It’s E-Agriculture Week in Rome next week. Lots of people coming, lots of stuff going on. I’ll try to be very Web 2.0 about it and do some posting when cool agricultural biodiversity comes up, but also check out the blog of the centerpiece conference.
Jack Hawkes: Obituary
It has been a bit of a wait, but worth it. London’s Daily telegraph carries a fine obituary of Jack Hawkes, who died a couple of weeks ago.
Hawkes recalled that Vavilov treated him “as an equal even though I was without a paper to my name. He inspired me with his extensive knowledge, friendship and boundless enthusiasm.” Tragically, Vavilov was to be executed on trumped-up charges in 1943 after falling foul of Trofim Lysenko, his successor as president of the Lenin Academy, a man whom Hawkes found to be “a dangerous, bigoted and wholly repellent person — a politician rather than a scientist, very able to ingratiate himself with Communist Moscow”.
And there you have, in a nutshell, much of the early history of plant genetic resources.
Hawkes met Vavilov just before setting out on the British Empire Potato Collecting Expedition to South America, covering 9000 miles and collecting more than 1100 acessions. The Indiana Jones meta-narrative lives on, of course, precisely because of men like Vavilov and Hawkes who made it their business to go out there and find the treasure. To their eternal credit, they shared the loot with all who asked.
Bigger not necessarily better in agrobiodiversity
Jeremy says we sound like a broken record on the lack of agricultural thinking in biodiversity circles at times, and he’s right of course. More charitably, it could be thought of as judicious use of a leitmotif. In which case another one would certainly be the unfortunate dearth of information on nutritional composition at the variety or accession level, certainly as compared to morphological and agronomic information. The reason for that is that genetic resources scientists and breeders have been more interested in things like yield and disease resistance. That’s had consequences.
Continue reading “Bigger not necessarily better in agrobiodiversity”
Disappearing languages, disappearing agrobiodiversity
There are about 7,000 languages currently spoken around the world. By 2100, there will half that, if we’re lucky. That’s according to Harrison and Gregory Anderson of the Living Tongues Institute for Endangered Languages in Oregon, who “traveled the world to interview the last speakers of critically endangered languages as part of the National Geographic Society’s Enduring Voices Project.” Here’s a telling quote from Harrison Anderson:
Most of what we know about species and ecosystems is not written down anywhere, it’s only in people’s heads.

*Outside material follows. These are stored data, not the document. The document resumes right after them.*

(** The initial values of the static variables. *)
Definition keyboard_start : keyboard := mk_keyboard (replicate 256 0) 0 0 0 0 0.

(** * Interrupts between the steps of the reader

    [keyboard_getchar] tests for an empty ring, loads the character and
    advances the head; the handler may run before each of them.  Only the
    reader writes the head and only the handler writes the tail. *)
Inductive reader := RIdle | RFound | RLoaded (c : Z).

Record kb_run := mk_run { run_kb : keyboard; run_pc : reader; run_out : list Z }.

Inductive kb_event := EIrq (scancode : Z) | EReader.

Definition kb_step (e : kb_event) (r : kb_run) : kb_run :=
  match e with
  | EIrq sc => mk_run (keyboard_callback sc (run_kb r)) (run_pc r) (run_out r)
  | EReader =>
      let k := run_kb r in
      match run_pc r with
      | RIdle => if key_head k =? key_tail k then mk_run k RIdle (run_out r ++ [KEY_NONE])
                 else mk_run k RFound (run_out r)
      | RFound => mk_run k (RLoaded (ring_at (key_buffer k) (key_head k))) (run_out r)
      | RLoaded c =>
          mk_run (mk_keyboard (key_buffer k) ((key_head k + 1) mod KEY_BUFFER_SIZE) (key_tail k)
                    (e0_pending k) (shift_pressed k) (caps_on k)) RIdle (run_out r ++ [c])
      end
  end.

Definition kb_exec (es : list kb_event) (r : kb_run) : kb_run := fold_left (fun r e => kb_step e r) es r.

(** * The abstract keyboard: a decoder and a queue of at most 255 keys *)

Record modes := mk_modes { m_ext : bool; m_shift : bool; m_caps : bool }.

Definition plain_key (m : modes) (sc : Z) : option Z :=
  let c := (if m_shift m then scancode_shifted else scancode_lower) !!! Z.to_nat sc in
  if c =? 0 then None
  else if m_caps m && (97 <=? c) && (c <=? 122) then Some (c - 32) else Some c.

(** One scan code: the new modes and the key it produces, if any. *)
Definition decode (m : modes) (sc : Z) : modes * option Z :=
  if sc =? SCAN_E0_PREFIX then (mk_modes true (m_shift m) (m_caps m), None)
  else if m_ext m then
    (mk_modes false (m_shift m) (m_caps m), if sc <? 128 then extended_key sc else None)
  else if 128 <=? sc then
    (mk_modes false (m_shift m && negb ((sc =? SCAN_LSHIFT + 128) || (sc =? SCAN_RSHIFT + 128))) (m_caps m), None)
  else if (sc =? SCAN_LSHIFT) || (sc =? SCAN_RSHIFT) then (mk_modes false true (m_caps m), None)
  else if sc =? SCAN_CAPS then (mk_modes false (m_shift m) (negb (m_caps m)), None)
  else (m, plain_key m sc).
(** * Lemmas *)

Lemma fill_spec base v n m x : 0 <= n ->
  rd (for_range (fun c m => <[base + c := v]> m) 0 n m) x
  = if (base <=? x) && (x <? base + n) then v else rd m x.
Proof.
  intros Hn. revert x. apply (for_range_ind (fun n m' => forall x,
    rd m' x = if (base <=? x) && (x <? base + n) then v else rd m x)); [exact Hn| |].
  - intros x. replace ((base <=? x) && (x <? base + 0)) with false by lia. reflexivity.
  - intros i m' Hi IH x. destruct (Z.eq_dec x (base + i)) as [->|Hx].
    + rewrite rd_insert_eq. replace (_ && _) with true by lia. reflexivity.
    + rewrite rd_insert_ne by lia. rewrite IH.
      replace (x <? base + (i + 1)) with (x <? base + i) by lia. reflexivity.
Qed.

Lemma move_row_spec r m x :
  rd (move_row r m) x = if ((r - 1) * 80 <=? x) && (x <? r * 80) then rd m (x + 80) else rd m x.
Proof.
  replace (r * 80) with ((r - 1) * 80 + 80) by lia. unfold move_row, VGA_WIDTH. revert x.
  apply (for_range_ind (fun c m' => forall x,
    rd m' x = if ((r - 1) * 80 <=? x) && (x <? (r - 1) * 80 + c) then rd m (x + 80) else rd m x)); [lia| |].
  - intros x. replace (_ && _) with false by lia. reflexivity.
  - intros i m' Hi IH x. destruct (Z.eq_dec x ((r - 1) * 80 + i)) as [->|Hx].
    + rewrite rd_insert_eq, IH. replace (_ && _) with false by lia. replace (_ && _) with true by lia.
      f_equal. lia.
    + rewrite rd_insert_ne by lia. rewrite IH.
      replace (x <? (r - 1) * 80 + (i + 1)) with (x <? (r - 1) * 80 + i) by lia. reflexivity.
Qed.

(** The in-place scroll: every row but the last shows the row below it. *)
Lemma scroll_spec s x :
  rd (VGA_MEM (vga_scroll s)) x =
  if (0 <=? x) && (x <? 1920) then rd (VGA_MEM s) (x + 80)
  else if (1920 <=? x) && (x <? 2000) then glyph (terminal_color s) 32 else rd (VGA_MEM s) x.
Proof.
  unfold vga_scroll, VGA_HEIGHT. cbn [VGA_MEM with_mem]. rewrite fill_spec by (unfold VGA_WIDTH; lia).
  change ((25 - 1) * VGA_WIDTH) with 1920. change (1920 + VGA_WIDTH) with 2000.
  assert (forall x, rd (for_range move_row 1 25 (VGA_MEM s)) x =
    if (0 <=? x) && (x <? (25 - 1) * 80) then rd (VGA_MEM s) (x + 80) else rd (VGA_MEM s) x) as Hm.
  { apply (for_range_ind (fun r m' => forall x,
      rd m' x = if (0 <=? x) && (x <? (r - 1) * 80) then rd (VGA_MEM s) (x + 80) else rd (VGA_MEM s) x)); [lia| |].
    - intros y. replace (_ && _) with false by lia. reflexivity.
    - intros r m' Hr IH y. rewrite move_row_spec, !IH.
      destruct (((r - 1) * 80 <=? y) && (y <? r * 80)) eqn:E.
      + replace (_ && _) with false by lia. replace (_ && _) with true by lia. reflexivity.
      + destruct ((0 <=? y) && (y <? (r - 1) * 80)) eqn:E2;
          destruct ((0 <=? y) && (y <? (r + 1 - 1) * 80)) eqn:E3; lia || reflexivity. }
  rewrite Hm. destruct ((1920 <=? x) && (x <? 2000)) eqn:E; [|reflexivity].
  replace (_ && _) with false by lia. reflexivity.
Qed.

Lemma tab_stop c : Z.land (c + 4) (-4) = 4 * (c / 4 + 1).
Proof.
  change (-4) with (Z.lnot (Z.ones 2)). rewrite <- Z.ldiff_land, Z.ldiff_ones_r by lia.
  rewrite Z.shiftl_mul_pow2, Z.shiftr_div_pow2 by lia. change (2 ^ 2) with 4. zlia.
Qed.

Lemma cursor_ok s : 0 <= terminal_row s < VGA_HEIGHT -> 0 <= terminal_col s < VGA_WIDTH ->
  vga_ok (update_cursor s).
Proof.
  intros Hr Hc. split; [exact Hr|]. split; [exact Hc|]. cbn. unfold VGA_HEIGHT, VGA_WIDTH in *.
  rewrite Z.shiftr_div_pow2 by lia. change (2 ^ 8) with 256. unfold u16, u8. zlia.
Qed.

(** ** The window on the document *)

Record window (m0 : gmap Z Z) (color top : Z) (s : vga) (d : document) : Prop := {
  win_color : terminal_color s = color;
  win_row : terminal_row s + top = d_line d;
  win_col : terminal_col s = d_col d;
  win_shown : forall r c, 0 <= r < 25 -> 0 <= c < 80 -> shown s r c = d_cell d (r + top) c;
  win_below : forall l c, top + 25 <= l -> 0 <= c < 80 -> d_cell d l c = glyph color 32;
  win_frame : forall x, x < 0 \/ 2000 <= x -> rd (VGA_MEM s) x = rd m0 x
}.

(** The window is at the top of the document until the last row is reached. *)
Definition anchored (top : Z) (s : vga) : Prop := 0 <= top /\ (top = 0 \/ terminal_row s >= 24).

Lemma window_move m0 color top s d row col line :
  window m0 color top s d -> row + top = line ->
  window m0 color top (with_pos row col s) (mk_doc (d_cell d) line col).
Proof. intros [] E. split; auto. Qed.

Lemma window_write m0 color top s d col v :
  window m0 color top s d -> 0 <= terminal_row s < 25 -> 0 <= col < 80 ->
  window m0 color top (with_mem (<[terminal_row s * VGA_WIDTH + col := v]> (VGA_MEM s)) s)
    (d_write (d_line d) col v d).
Proof.
  intros [Hk Hr Hc Hs Hb Hf] Hrow Hcol. split; auto; unfold shown, VGA_WIDTH in *; cbn.
  - intros r c Hr' Hc'. rewrite <- Hr.
    destruct ((r + top =? terminal_row s + top) && (c =? col)) eqn:E.
    + replace (r * 80 + c) with (terminal_row s * 80 + col) by lia. apply rd_insert_eq.
    + rewrite rd_insert_ne by lia. apply Hs; lia.
  - intros l c Hl Hc'. replace (_ && _) with false by lia. apply Hb; lia.
  - intros x Hx. rewrite rd_insert_ne by lia. apply Hf, Hx.
Qed.

Lemma window_scroll m0 color top s d :
  window m0 color top s d -> window m0 color (top + 1) (with_pos 24 (terminal_col s) (vga_scroll s))
                               (mk_doc (d_cell d) (top + 25) (d_col d)).
Proof.
  intros [Hk Hr Hc Hs Hb Hf]. split; auto; cbn [d_cell d_line d_col with_pos terminal_row]; [lia| | |].
  - intros r c Hr' Hc'. unfold shown, VGA_WIDTH in *. cbn [VGA_MEM with_pos]. rewrite scroll_spec, Hk.
    destruct (Z.eq_dec r 24) as [->|Hne].
    + replace (_ && _) with false by lia. replace (_ && _) with true by lia. symmetry. apply Hb; lia.
    + replace (_ && _) with true by lia. replace (r * 80 + c + 80) with ((r + 1) * 80 + c) by lia.
      rewrite Hs by lia. f_equal. lia.
  - intros l c Hl Hc'. apply Hb; lia.
  - intros x Hx. cbn [VGA_MEM with_pos]. rewrite scroll_spec. replace (_ && _) with false by lia.
    replace (_ && _) with false by lia. apply Hf, Hx.
Qed.

Lemma window_cursor m0 color top s d : window m0 color top s d -> window m0 color top (update_cursor s) d.
Proof. intros []. split; auto. Qed.

(** One line further: scroll only past the last row. *)
Lemma settle_row m0 color top s d :
  window m0 color top s d -> anchored top s -> 0 <= terminal_row s <= 25 -> 0 <= terminal_col s < 80 ->
  let s' := update_cursor (if terminal_row s >=? VGA_HEIGHT
              then with_pos (VGA_HEIGHT - 1) (terminal_col (vga_scroll s)) (vga_scroll s) else s) in
  exists top', window m0 color top' s' d /\ anchored top' s' /\ vga_ok s'.
Proof.
  intros W [Ht Ha] Hr Hc. unfold VGA_HEIGHT. destruct (Z.geb_spec (terminal_row s) 25) as [Hge|Hlt].
  - exists (top + 1). pose proof (window_scroll _ _ _ _ _ W) as W'.
    assert (d = mk_doc (d_cell d) (top + 25) (d_col d)) as ->.
    { destruct W as [_ Hw _ _ _ _]. destruct d. cbn in *. f_equal. lia. }
    split; [apply window_cursor, W'|]. split; [split; [lia|right; cbn; lia]|].
    apply cursor_ok; cbn; unfold VGA_HEIGHT, VGA_WIDTH; lia.
  - exists top. split; [apply window_cursor, W|]. split; [split; auto|].
    apply cursor_ok; unfold VGA_HEIGHT, VGA_WIDTH; lia.
Qed.

Lemma settle_window m0 color top s d row col line :
  window m0 color top s d -> anchored top (with_pos row col s) -> row + top = line ->
  0 <= row <= 25 -> 0 <= col <= 80 -> (row = 25 -> col < 80) ->
  exists top', window m0 color top' (settle (with_pos row col s)) (d_move line col d)
    /\ anchored top' (settle (with_pos row col s)) /\ vga_ok (settle (with_pos row col s)).
Proof.
  intros W Ha E Hr Hc Hrc. unfold settle, d_move, VGA_WIDTH. cbn [with_pos terminal_col terminal_row].
  destruct (Z.geb_spec col 80) as [Hge|Hlt].
  - replace (col <? 80) with false by lia.
    apply (settle_row m0 color top (with_pos (row + 1) 0 s)); [apply (window_move _ _ _ _ _ _ _ _ W); lia| |cbn; lia..].
    destruct Ha as [? [?|?]]; split; auto; cbn in *; lia.
  - replace (col <? 80) with true by lia.
    apply (settle_row m0 color top (with_pos row col s)); [apply (window_move _ _ _ _ _ _ _ _ W), E|exact Ha|cbn; lia..].
Qed.

Lemma putchar_window m0 color top s d c :
  window m0 color top s d -> anchored top s -> vga_ok s ->
  exists top', window m0 color top' (vga_putchar c s) (d_put color d c)
    /\ anchored top' (vga_putchar c s) /\ vga_ok (vga_putchar c s).
Proof.
  intros W [Ht Ha] (Hr & Hc & _). unfold VGA_HEIGHT, VGA_WIDTH in *. unfold vga_putchar, place, d_put.
  pose proof (win_color _ _ _ _ _ W) as Hk. pose proof (win_row _ _ _ _ _ W) as Hrow.
  pose proof (win_col _ _ _ _ _ W) as Hcol. rewrite Hk, <- Hcol.
  destruct (c =? 10).
  { apply (settle_window _ _ top); [exact W|split; [exact Ht|cbn; lia]|lia..]. }
  destruct (c =? 13).
  { apply (settle_window _ _ top); [exact W|split; [exact Ht|cbn; lia]|lia..]. }
  destruct (c =? 9).
  { rewrite tab_stop. apply (settle_window _ _ top); [exact W|split; [exact Ht|cbn; lia]|lia|lia| |lia]. zlia. }
  destruct (c =? 8).
  { replace (if terminal_col s >? 0 then terminal_col s - 1 else terminal_col s)
      with (Z.max 0 (terminal_col s - 1)) by (destruct (Z.gtb_spec (terminal_col s) 0); lia).
    apply (settle_window _ _ top); [apply window_write; [exact W|lia..]|split; [exact Ht|cbn; lia]|lia..]. }
  apply (settle_window _ _ top); [|split; [exact Ht|cbn; lia]|lia..].
  apply window_write; [exact W|lia..].
Qed.

(** A C string goes to the console character by character. *)
Definition put_all (t : list Z) (s : vga) : vga := fold_left (fun s c => vga_putchar c s) t s.

Lemma vga_puts_all m t : forall fuel p s, cstr m p t -> (length t <= fuel)%nat -> vga_puts m fuel p s = Some (put_all t s).
Proof.
  induction t as [|c t IH]; intros fuel p s Hp Hf.
  - destruct fuel; cbn [vga_puts]; rewrite Hp; reflexivity.
  - destruct fuel as [|fuel]; [simpl in Hf; lia|]. destruct Hp as (Hc & Hp0 & Hp).
    cbn [vga_puts]. rewrite Hp0. replace (c =? 0) with false by lia. apply IH; [exact Hp|simpl in Hf; lia].
Qed.

Lemma puts_window m0 color text : forall m fuel str top s d,
  window m0 color top s d -> anchored top s -> vga_ok s -> cstr m str text -> (length text <= fuel)%nat ->
  exists s' top', vga_puts m fuel str s = Some s' /\ window m0 color top' s' (d_puts color d text)
    /\ anchored top' s' /\ vga_ok s'.
Proof.
  induction text as [|c text IH]; intros m fuel str top s d W Ha Hok Hs Hf; cbn [cstr length] in *.
  { exists s, top. destruct fuel; cbn [vga_puts]; rewrite Hs; auto. }
  destruct Hs as (Hc & Hp & Hs). destruct fuel as [|fuel]; [lia|]. cbn [vga_puts]. rewrite Hp.
  replace (c =? 0) with false by lia.
  destruct (putchar_window m0 color top s d c W Ha Hok) as (top1 & W1 & Ha1 & Hok1).
  apply (IH m fuel (str + 1) top1 _ _ W1 Ha1 Hok1 Hs). lia.
Qed.

Lemma window_start s : window (VGA_MEM s) (terminal_color s) 0 s (doc_of s).
Proof.
  split; auto; unfold doc_of, VGA_HEIGHT; cbn.
  - lia.
  - intros r c Hr Hc. rewrite Z.add_0_r. replace (r <? 25) with true by lia. reflexivity.
  - intros l c Hl Hc. replace (l <? 25) with false by lia. reflexivity.
Qed.

Lemma anchored_top m0 color top s d : window m0 color top s d -> anchored top s -> vga_ok s -> top = d_top d.
Proof.
  intros W [Ht Ha] ((Hr & Hr') & _). pose proof (win_row _ _ _ _ _ W).
  unfold d_top, VGA_HEIGHT in *. lia.
Qed.

(** ** Operations one at a time *)

Lemma clear_spec s :
  vga_ok (vga_clear s) /\ (forall r c, 0 <= r < 25 -> 0 <= c < 80 -> shown (vga_clear s) r c = glyph (terminal_color s) 32)
  /\ (forall x, x < 0 \/ 2000 <= x -> rd (VGA_MEM (vga_clear s)) x = rd (VGA_MEM s) x).
Proof.
  assert (forall x, rd (VGA_MEM (vga_clear s)) x =
    if (0 <=? x) && (x <? 2000) then glyph (terminal_color s) 32 else rd (VGA_MEM s) x) as Hx.
  { intros x. unfold vga_clear, VGA_WIDTH, VGA_HEIGHT. cbn [VGA_MEM update_cursor with_pos with_mem].
    exact (fill_spec 0 (glyph (terminal_color s) 32) 2000 (VGA_MEM s) x ltac:(lia)). }
  split; [apply cursor_ok; cbn; unfold VGA_HEIGHT, VGA_WIDTH; lia|]. split.
  - intros r c Hr Hc. unfold shown, VGA_WIDTH. rewrite Hx. replace (_ && _) with true by lia. reflexivity.
  - intros x Ho. rewrite Hx. replace (_ && _) with false by lia. reflexivity.
Qed.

Just compare the map of hotspots of language loss with those of centres of crop origin and diversity. When the last native speakers of those 3,500 doomed languages go in the next century or so, they’ll be taking with them irreplaceable knowledge of agricultural biodiversity. Knowledge which we’ll need to make the most of that agrobiodiversity, and indeed to conserve it in situ (should we wish to) ((Or, indeed, should we be able to, given what climate change is going to do. Anyway, thanks to Ola for pointing out the article.)).
Ft Collins genebank in the news
There’s an article about USDA’s long-term genebank at Ft Collins, Colorado in the Denver Post:
Global warming is predicted by some seed-physiology scientists to wipe out as much as 40 percent of the world’s crops, according to Kathryn Kennedy, director of the St. Louis-based Center for Plant Conservation, a longtime user of the seed bank.

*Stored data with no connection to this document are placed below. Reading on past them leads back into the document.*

Lemma grow_tree : exists F', tree_ok root (grow N dir p new) F' /\ ptrs F' ≡ₚ p :: ptrs F.
Proof.
  destruct (find_child_spec root N F dir T Hdir) as (k & Hk & Hr & Hndk & Hsub & _).
  pose proof (set_kids_ptrs dir k (Sib p Leaf k) F (to_nodup _ _ _ T) Hk) as Hperm. cbn in Hperm.
  assert (ptrs (set_kids dir (Sib p Leaf k) F) ≡ₚ p :: ptrs F) as Hpp.
  { apply (Permutation_app_inv_r (ptrs k)). rewrite Hperm. symmetry. apply Permutation_middle. }
  exists (set_kids dir (Sib p Leaf k) F). split; [|exact Hpp]. pose proof (tree_node root N F dir T Hdir) as [Hd Hd0].
  split.
  - eapply (rep_set_kids N _ dir (node N dir) (set_children p (node N dir)) k); eauto using grow_dir, to_rep, to_nodup.
    + intros Ht. exfalso. apply Ht. exact Htype.
    + cbn. split; [reflexivity|]. split; [exact Hp|]. exists new.
      split; [apply grow_new|]. split; [exact Hpar|]. split; [auto|]. split; [exact Hkids|].
      rewrite Hnext. apply (rep_frame N); [|exact Hr]. intros q Hq. apply grow_other; [|set_solver].
      intros E. apply list.NoDup_cons in Hndk as [Hdk _]. apply Hdk. rewrite <- E. exact Hq.
    + intros q Hq Hqd _. apply grow_other; [exact Hqd|set_solver].
  - rewrite set_kids_sibs. apply T.
  - rewrite Hpp. apply list.NoDup_cons. split; [exact Hnew|apply (to_nodup _ _ _ T)].
  - intros q. rewrite Hpp, elem_of_cons. destruct (decide (q = p)) as [E|Hqp].
    { rewrite E, grow_new. split; eauto. }
    destruct (decide (q = dir)) as [E|Hqd]; [rewrite E, grow_dir; split; eauto|].
    rewrite grow_other by assumption. rewrite (to_dom _ _ _ T). set_solver.
  - pose proof (to_dir _ _ _ T). destruct (decide (root = dir)) as [E|Hne].
    + rewrite E, (node_at _ _ _ grow_dir). exact Htype.
    + unfold node. rewrite grow_other; [assumption|congruence|]. intros E. apply Hnew. rewrite <- E. apply (tree_root root N F T).
Qed.

Lemma grow_size : size (grow N dir p new) = S (size N).
Proof.
  unfold grow. rewrite map_size_insert_Some.
  - apply map_size_insert_None. destruct (N !! p) eqn:E; [|reflexivity].
    exfalso. apply Hnew. apply (to_dom _ _ _ T). eauto.
  - rewrite lookup_insert_ne by (intros ->; contradiction). apply (to_dom _ _ _ T), Hdir.
Qed.

Lemma grow_child q name : q ∈ ptrs F ->
  child (grow N dir p new) q name =
  if bool_decide (q = dir /\ name = n_name new) then p else child N q name.
Proof.
  intros Hq. destruct (find_child_spec root N F q T Hq) as (k & Hk & Hr & Hnd & Hsub & Hl & Hf).
  pose proof (length_sibs k) as Hls. pose proof (sibs_ptrs k) as Hsp.
  assert (forall fuel, (length (sibs k) <= fuel)%nat ->
    find_sib (grow N dir p new) fuel (n_children (node N q)) name = Some (first_named N name k)) as Hwalk.
  { intros fuel Hfu. eapply find_sib_agree; [exact Hr|exact Hfu|]. intros x Hx. apply grow_fields. set_solver. }
  unfold child at 2. rewrite Hf. unfold child, find_child. rewrite grow_size.
  destruct (decide (q = dir)) as [E|Hqd].
  - rewrite E in *. rewrite (node_at _ _ _ grow_dir). cbn [n_children set_children find_sib].
    replace (p =? 0) with false by lia. rewrite (node_at _ _ _ grow_new), Hnext.
    destruct (bool_decide_reflect (n_name new = name)) as [En|En].
    + rewrite bool_decide_true by auto. reflexivity.
    + rewrite bool_decide_false by (intros [_ ?]; congruence). rewrite Hwalk by lia. reflexivity.
  - rewrite bool_decide_false by (intros [? _]; contradiction).
    unfold node at 1. rewrite grow_other by (congruence || set_solver). fold (node N q).
    rewrite Hwalk by lia. reflexivity.
Qed.
Fixpoint tokenize_from (fuel : nat) (keybuf p argc : Z) (max : nat) (s : tsh) : option (list Z * tsh) :=
  match max with
  | O => Some ([], s)
  | S max' =>
      if rd (tmem s) p =? 0 then Some ([], s)
      else
        match skip_blanks (tmem s) fuel p with
        | None => None
        | Some p1 =>
            if (rd (tmem s) p1 =? 0) || (rd (tmem s) p1 =? 35) then Some ([], s)
            else
              let dst := arg_row argc in
              match scan_word fuel keybuf dst p1 0 false s with
              | None => None
              | Some (p2, n, s1) =>
                  let s2 := with_tmem (<[dst + n := 0]> (tmem s1)) s1 in
                  match tokenize_from fuel keybuf p2 (argc + 1) max' s2 with
                  | None => None
                  | Some (argv, s3) => Some (dst :: argv, s3)
                  end
              end
        end
  end.

(** The list is [argv[0 .. argc)]. *)
Definition tsh_tokenize (fuel : nat) (keybuf line max : Z) (s : tsh) : option (list Z * tsh) :=
  tokenize_from fuel keybuf line 0 (Z.to_nat max) s.
End tsh.

(** * Abstract views *)

Abbreviation text := (list Z).

(** Environment: the pairs of the table in order; history: oldest first. *)
Definition env_map (e : list (text * text)) : gmap text text := list_to_map e.

(** [n] bytes at [p] and [k] bytes at [q] do not overlap. *)
Definition separate (p n q k : Z) : Prop := p + n <= q \/ q + k <= p.

(** The history after a new line: a repetition of the newest is dropped, and
    the oldest of 32 lines makes room. *)
Definition hist_after (h : list text) (l : text) : list text :=
  if bool_decide (list.last h = Some l) then h
  else (if (length h <? 32)%nat then h else drop 1 h) ++ [l].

Plant breeders and researchers will turn here for the seeds to produce the crops adapted to new climatic conditions.
“We have always tried to stay three steps ahead, but with global warming, we’re concerned three steps may not be enough,” said Christine Walters, a plant physiologist and self-described seed nerd at the U.S. Department of Agriculture’s National Center for Genetic Resource Preservation.
Inevitably, Svalbard gets a name-check, though accompanied by a little bit of a sneer :), I thought:
Unlike the new, attention-getting “doomsday” seed bank dug into the permafrost of Svalbard, Norway, to be the ultimate seed backup, seeds go in and out of the Fort Collins site. About 150,000 seed samples were sent out last year.
It’s a long article, but well worth reading. And check out the slide-show too. The only blemish ((And thanks to Karen Williams for pointing it out.)) is that the genebank is referred to as the “CSU gene bank,” CSU being Colorado State University. Well, it’s undoubtedly on the campus of CSU, but the National Center for Genetic Resource Preservation is a federal facility under USDA.